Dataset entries
────────────────

(** A part of a segment, and what is left. *)
Lemma part_step da r : 0 < r -> r mod 4 = 0 -> 
  let offset_page := if Z.land da (SPI_FLASH_MMU_PAGE_SIZE - 1) =? 0 then 0 else 1 in
  let n := Z.min r (u32 (u32 (bootloader_mmap_get_free_pages env - offset_page) * SPI_FLASH_MMU_PAGE_SIZE)) in
  0 < n <= r /\ n mod 4 = 0 /\ (r <= (bootloader_mmap_get_free_pages env - 1) * 65536 -> n = r).
Proof.
  intros Hr Hm off n. subst n. rewrite part_size by (done || (subst off; case_match; tauto)).
  assert (Ho : off = 0 \/ off = 1) by (subst off; case_match; tauto). clearbody off.
  destruct (Z.min_spec r ((bootloader_mmap_get_free_pages env - off) * 65536)) as [[H1 ->]|[H1 ->]]; [lia|].
  split; [lia|]. split; [|lia]. replace ((bootloader_mmap_get_free_pages env - off) * 65536)
    with (0 + (bootloader_mmap_get_free_pages env - off) * 16384 * 4) by lia. by rewrite Z.mod_add.
Qed.

(** What [r] bytes of a segment, [data], do to RAM. *)
Record stored_at (do_load : bool) (la r : Z) (data : list Z) (s s' : load_state) : Prop := {
  st_settle : settle (ram_obfs_value s') = settle (ram_obfs_value s);
  st_after : 0 < r \/ ram_obfs_value s = settle (ram_obfs_value s) -> ram_obfs_value s' = settle (ram_obfs_value s);
  st_other : forall x, (BOOTLOADER_BUILD env && do_load = true -> x < la \/ la + r <= x) -> ram s' !! x = ram s !! x;
  st_put : r <= (bootloader_mmap_get_free_pages env - 1) * 65536 -> ram s' = put do_load (settle (ram_obfs_value s)) la data (ram s);
}.

Lemma stored_nothing do_load la s : stored_at do_load la 0 [] s s.
Proof. split; [done|by intros [?|?]; [lia|]|done|]. intros _. unfold put. by destruct (_ && _). Qed.

Lemma segment_loop_ram f la do_load (fuel : nat) : forall da r s c e s',
  0 <= da -> 0 <= r -> r mod 4 = 0 -> da + r < 2 ^ 32 -> checksum s = Some c ->
  segment_loop env fuel f la da r do_load s = Some (e, s') ->
  stored_at do_load la r (flash_bytes f chip0 da (Z.to_nat r)) s s'.
Proof.
  induction fuel as [|fuel IH]; intros da r s c e s' Hda Hr Hm Hw Hc; cbn [segment_loop];
    (destruct (Z.eqb_spec r 0) as [->|Hr0]; [intros [= <- <-]; apply stored_nothing|]); [done|].
  cbv zeta. pose proof (part_step da r ltac:(lia) Hm) as Hpart. cbv zeta in Hpart. set (n := Z.min r _) in *.
  destruct Hpart as (Hn & Hn4 & Hone). clearbody n.
  destruct (segment_data_spec env f la da n do_load s c ltac:(lia) Hn4 Hc) as (s1 & E & Hp).
  rewrite E, u32_small by lia. destruct (segment_data_ram f la da n do_load s c s1 ltac:(lia) Hn4 Hc E) as [Ho Hram].
  destruct Hp as (_ & (c0 & _ & Hc1) & _). intros Hl.
  destruct (IH (da + n) (r - n) s1 _ e s' ltac:(lia) ltac:(lia) ltac:(by rewrite Zminus_mod, Hm, Hn4) ltac:(lia) Hc1 Hl) as [H1 H2 H3 H4].
  rewrite Ho, settle_idemp in *. split.
  - done.
  - intros _. apply H2. by right.
  - intros x Hx. rewrite H3 by (intros Hb; specialize (Hx Hb); lia). rewrite Hram. apply put_other. rewrite flash_bytes_length.
    intros Hb. specialize (Hx Hb). lia.
  - intros Hfit. specialize (Hone Hfit) as ->. rewrite H4, Hram by lia. rewrite Z.sub_diag. unfold put at 1. by destruct (_ && _).
Qed.

Lemma process_segment_ram f i a do_load s c e s' : let h := decode_segment_header (flash_bytes f chip0 a 8) in
  a mod 4 = 0 -> 0 <= a -> a + 8 + SIXTEEN_MB < 2 ^ 32 -> checksum s = Some c ->
  process_segment env f i a do_load s = Some (e, s') ->
  (e <> ESP_OK /\ ram s' = ram s /\ ram_obfs_value s' = ram_obfs_value s) \/
  (placed env do_load h = Some true /\
   stored_at (do_load && should_load env (load_addr h)) (load_addr h) (data_len h) (segment_bytes f (a + 8, h)) s s').
Proof.
  intros h Ha Ha0 Hw Hc. unfold process_segment. rewrite (flash_read_ok env f a) by (done || lia).
  change (Z.to_nat SEGMENT_HEADER_SIZE) with 8%nat. fold h.
  unfold SEGMENT_HEADER_SIZE, SIXTEEN_MB in *. rewrite (u32_small (a + 8)) by lia.
  pose proof (verify_segment_spec env Hpages h (a + 8)) as Hv. destruct (verify_segment_header env h (a + 8)) eqn:E;
    [|intros [= <- <-]; by left..].
  assert (Hok : segment_ok env (a + 8, h)) by by apply Hv. destruct (segment_ok_size env f a Hok) as [Hl Hm]. fold h in Hl, Hm.
  rewrite Hm. cbn [Z.eqb negb]. fold (placed env do_load h). unfold SIXTEEN_MB in Hl.
  destruct (placed env do_load h) as [[]|] eqn:Ep; cbn [negb]; [|intros [= <- <-]; by left|done].
  intros Hseg. right. split; [done|].
  unshelve epose proof (segment_loop_ram f _ _ _ (a + 8) (data_len h) _ c e s' _ _ Hm _ _ Hseg) as [H1 H2 H3 H4]; [lia|lia|lia|exact Hc|by split].
Qed.

(** Addresses no loaded segment reaches. *)
Definition untouched (do_load : bool) (segs : list (Z * esp_image_segment_header_t)) (x : Z) : Prop :=
  Forall (fun seg => BOOTLOADER_BUILD env && (do_load && should_load env (load_addr (snd seg))) = true ->
            placed env do_load (snd seg) = Some true ->
            x < load_addr (snd seg) \/ load_addr (snd seg) + data_len (snd seg) <= x) segs.

(** RAM after the segments, still obfuscated. *)
Fixpoint stores (f : F) (do_load : bool) (obfs : Z * Z) (segs : list (Z * esp_image_segment_header_t)) (m : gmap Z Z) : gmap Z Z :=
  match segs with
  | [] => m
  | seg :: segs =>
      stores f do_load obfs segs
        (put (do_load && should_load env (load_addr (snd seg))) obfs (load_addr (snd seg)) (segment_bytes f seg) m)
  end.

(** Segments that are mapped in one part. *)
Definition one_part (segs : list (Z * esp_image_segment_header_t)) : Prop :=
  Forall (fun seg => data_len (snd seg) <= (bootloader_mmap_get_free_pages env - 1) * 65536) segs.

Lemma segments_loop_ram f do_load (n : nat) : forall i a s c e z s',
  a mod 4 = 0 -> 0 <= a -> a + n * (8 + SIXTEEN_MB) < 2 ^ 32 -> checksum s = Some c ->
  (i + n <= ESP_IMAGE_MAX_SEGMENTS)%nat -> length (segments (metadata s)) = ESP_IMAGE_MAX_SEGMENTS ->
  segments_loop env n f i a do_load s = Some (e, z, s') ->
  let segs := image_segments f n a in
  (forall x, untouched do_load segs x -> ram s' !! x = ram s !! x) /\
  settle (ram_obfs_value s') = settle (ram_obfs_value s) /\
  (e = ESP_OK -> Exists (fun seg => 0 < data_len (snd seg)) segs \/ ram_obfs_value s = settle (ram_obfs_value s) ->
   ram_obfs_value s' = settle (ram_obfs_value s)) /\
  (e = ESP_OK -> one_part segs -> ram s' = stores f do_load (settle (ram_obfs_value s)) segs (ram s)).
Proof.
  induction n as [|n IH]; intros i a s c e z s' Ha Ha0 Hw Hc Hi Hl; cbn [image_segments].
  - cbn [segments_loop]. intros [= <- <- <-]. repeat split. intros _ [Hx|Hx]; [by apply Exists_nil in Hx|done].
  - intros Hl'. unfold untouched, one_part. rewrite Exists_cons. setoid_rewrite Forall_cons. cbn [stores snd].
    destruct (process_segment env f i a do_load s) as [[err s1]|] eqn:E; [destruct (decide (err = ESP_OK)) as [->|Herr]|].
    + destruct (segments_loop_cons env Hpages f do_load n i a s c s1 Ha Ha0 Hw Hc Hi Hl E) as (E' & A1 & A2 & A3 & [c1 A4] & A5 & A6 & A7).
      rewrite E' in Hl'. destruct (IH (S i) _ _ c1 e z s' A1 A2 A3 A4 ltac:(lia) A5 Hl') as (R1 & R2 & R3 & R4).
      cbn [ram ram_obfs_value with_metadata] in R1, R2, R3, R4.
      unfold SIXTEEN_MB in *. destruct (process_segment_ram f i a do_load s c ESP_OK s1 Ha Ha0 ltac:(unfold SIXTEEN_MB; lia) Hc E) as [[? _]|[Hpl [S1 S2 S3 S4]]]; [done|].
      repeat split.
      * intros x [Hx Hxs]. rewrite (R1 x Hxs). apply S3. intros Hb. by apply Hx.
      * by rewrite R2.
      * intros He Hor. rewrite <- S1. apply R3; [done|].
        assert (Hs1 : 0 < data_len (decode_segment_header (flash_bytes f chip0 a 8)) \/ ram_obfs_value s = settle (ram_obfs_value s) ->
          ram_obfs_value s1 = settle (ram_obfs_value s1)) by (intros Hx; by rewrite S1, (S2 Hx)).
        destruct Hor as [[Hx|Hx]|Hx]; [right; apply Hs1; by left|by left|right; apply Hs1; by right].
      * intros He [Hone Hones]. rewrite (R4 He Hones), S1. by rewrite (S4 Hone).
    + rewrite segments_loop_stop, E in Hl' by (lia || (intros s2; congruence)). injection Hl' as -> <- ->.
      unfold SIXTEEN_MB in *. destruct (process_segment_ram f i a do_load s c e s' Ha Ha0 ltac:(unfold SIXTEEN_MB; lia) Hc E)
        as [(_ & Hr & Ho)|[Hpl [S1 S2 S3 S4]]].
      * rewrite Hr, Ho. done.
      * repeat split; [|done..]. intros x [Hx _]. apply S3. intros Hb. by apply Hx.
    + by rewrite segments_loop_stop, E in Hl' by (lia || (intros s2; congruence)).
Qed.

(** A segment that needs two parts: the second is written over the first. *)
Lemma second_part_overwrites f la do_load (fuel : nat) da r s c e s' (n := bootloader_mmap_get_free_pages env * 65536) :
  0 <= da -> Z.land da (SPI_FLASH_MMU_PAGE_SIZE - 1) = 0 -> r mod 4 = 0 -> da + r < 2 ^ 32 -> n < r -> n < 2 ^ 32 ->
  r - n <= (bootloader_mmap_get_free_pages env - 1) * 65536 -> checksum s = Some c ->
  segment_loop env (S fuel) f la da r do_load s = Some (e, s') ->
  let obfs := settle (ram_obfs_value s) in
  ram s' = put do_load obfs la (flash_bytes f chip0 (da + n) (Z.to_nat (r - n)))
             (put do_load obfs la (flash_bytes f chip0 da (Z.to_nat n)) (ram s)).
Proof.
  intros Hda Hal Hm Hw Hlong Hn32 Hfit Hc. cbn [segment_loop]. destruct (Z.eqb_spec r 0) as [->|_]; [lia|]. cbv zeta. rewrite Hal, Z.eqb_refl, Z.sub_0_r.
  assert (Hn4 : n mod 4 = 0) by (subst n; replace (bootloader_mmap_get_free_pages env * 65536) with (0 + bootloader_mmap_get_free_pages env * 16384 * 4) by lia; by rewrite Z.mod_add).
  replace (Z.min r _) with n by (unfold SPI_FLASH_MMU_PAGE_SIZE; rewrite (u32_small (bootloader_mmap_get_free_pages env)), u32_small by lia; lia).
  destruct (segment_data_spec env f la da n do_load s c ltac:(lia) Hn4 Hc) as (s1 & E & Hp).
  rewrite E, u32_small by lia. destruct (segment_data_ram f la da n do_load s c s1 ltac:(lia) Hn4 Hc E) as [Ho Hram].
  destruct Hp as (_ & (c0 & _ & Hc1) & _). intros Hl.
  destruct (segment_loop_ram f la do_load fuel (da + n) (r - n) s1 _ e s' ltac:(lia) ltac:(lia) ltac:(by rewrite Zminus_mod, Hm, Hn4) ltac:(lia) Hc1 Hl)
    as [_ _ _ Hput].
  by rewrite (Hput Hfit), Hram, Ho, settle_idemp.
Qed.

(** ** The loaded segments *)

Definition loadable (seg : Z * esp_image_segment_header_t) : Prop := should_load env (load_addr (snd seg)) = true.

Definition outside (x : Z) (seg : Z * esp_image_segment_header_t) : Prop :=
  x < load_addr (snd seg) \/ load_addr (snd seg) + data_len (snd seg) <= x.

(** Loaded segments that do not overlap. *)
Definition apart : list (Z * esp_image_segment_header_t) -> Prop :=
  ForallOrdPairs (fun s1 s2 => loadable s1 -> loadable s2 ->
    load_addr (snd s1) + data_len (snd s1) <= load_addr (snd s2) \/ load_addr (snd s2) + data_len (snd s2) <= load_addr (snd s1)).

Definition sized (seg : Z * esp_image_segment_header_t) : Prop := 0 <= data_len (snd seg) /\ data_len (snd seg) mod 4 = 0.

Lemma segment_bytes_length f seg : sized seg -> Z.of_nat (length (segment_bytes f seg)) = data_len (snd seg).
Proof. intros [Hs _]. unfold segment_bytes. rewrite flash_bytes_length. lia. Qed.

Lemma apart_cons seg segs : apart (seg :: segs) -> loadable seg -> Forall sized segs ->
  apart segs /\ forall (x : Z) y, y ∈ segs -> loadable y -> ~ outside x seg -> outside x y.
Proof.
  intros Ha Hl Hz. inversion Ha as [|? ? Hh Ht]; subst. split; [done|]. intros x y Hy Hly. unfold outside.
  rewrite Forall_forall in Hh. specialize (Hh y Hy Hl Hly). lia.
Qed.

Lemma stores_other f obfs segs : forall m x, Forall sized segs -> (forall seg, seg ∈ segs -> loadable seg -> outside x seg) ->
  stores f true obfs segs m !! x = m !! x.
Proof.
  induction segs as [|seg segs IH]; intros m x Hz Ho; cbn [stores]; [done|]. apply Forall_cons in Hz as [Hz1 Hz].
  rewrite IH by (done || (intros y Hy; apply Ho; by right)). apply put_other. rewrite (segment_bytes_length f seg Hz1).
  intros [_ Hl]%andb_prop. apply Ho; [by left|exact Hl].
Qed.

Lemma stores_holds (Hbuild : BOOTLOADER_BUILD env = true) f obfs segs : forall m, Forall sized segs -> apart segs ->
  Forall (fun seg => loadable seg -> holds (stores f true obfs segs m) (load_addr (snd seg))
            (obfuscated obfs (length (segment_bytes f seg) / 4) 0 (segment_bytes f seg))) segs.
Proof.
  induction segs as [|seg segs IH]; intros m Hz Ha; [constructor|]. apply Forall_cons in Hz as [Hz1 Hz]. constructor.
  - intros Hl. cbn [stores]. destruct (apart_cons _ _ Ha Hl Hz) as [_ Hd].
    refine (holds_frame _ _ _ _ _ (write_ram_holds _ (load_addr (snd seg)) m)). intros x Hx. rewrite stores_other; [|done|].
    + unfold put. unfold loadable in Hl. by rewrite Hbuild, Hl.
    + intros y Hy Hly. apply Hd; [done|done|]. unfold outside. rewrite obfuscated_length, <- (segment_bytes_length f seg Hz1) in *.
      pose proof (Nat.div_mod_eq (length (segment_bytes f seg)) 4). lia.
  - apply IH; [done|]. by inversion Ha.
Qed.

Lemma deobfuscate_words_other (n : nat) : forall j la s x, x < la + 4 * j \/ la + 4 * (j + n) <= x ->
  ram (deobfuscate_words n j la s) !! x = ram s !! x.
Proof.
  induction n as [|n IH]; intros j la s x Hx; cbn [deobfuscate_words]; [done|]. rewrite IH by lia. cbn [ram].
  apply write_ram_other. rewrite le_bytes_length. lia.
Qed.

(** One step of the deobfuscation. *)
Definition deobfuscate_one (seg : Z * esp_image_segment_header_t) (s : load_state) : load_state :=
  if should_load env (load_addr (snd seg)) then deobfuscate_words (Z.to_nat (data_len (snd seg) / 4)) 0 (load_addr (snd seg)) s else s.

Lemma deobfuscate_one_obfs seg s : ram_obfs_value (deobfuscate_one seg s) = ram_obfs_value s.
Proof. unfold deobfuscate_one. case_match; [apply deobfuscate_words_frame|done]. Qed.

Lemma deobfuscate_one_other seg s x : sized seg -> (loadable seg -> outside x seg) -> ram (deobfuscate_one seg s) !! x = ram s !! x.
Proof.
  intros [Hs Hm] Ho. unfold deobfuscate_one. case_match eqn:E; [|done]. specialize (Ho E). unfold outside in Ho.
  apply deobfuscate_words_other. rewrite Z2Nat.id by (Z.to_euclidean_division_equations; lia). Z.to_euclidean_division_equations; lia.
Qed.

────────────────

*What the task asks*
In the records above, the line with "Definition untouched (do_load" marks the start and the line with "placed env do_load (snd" marks the end; copy that stretch exactly, both lines included, and nothing else.

*Solution to the problem*
Definition untouched (do_load : bool) (segs : list (Z * esp_image_segment_header_t)) (x : Z) : Prop :=
  Forall (fun seg => BOOTLOADER_BUILD env && (do_load && should_load env (load_addr (snd seg))) = true ->
            placed env do_load (snd seg) = Some true ->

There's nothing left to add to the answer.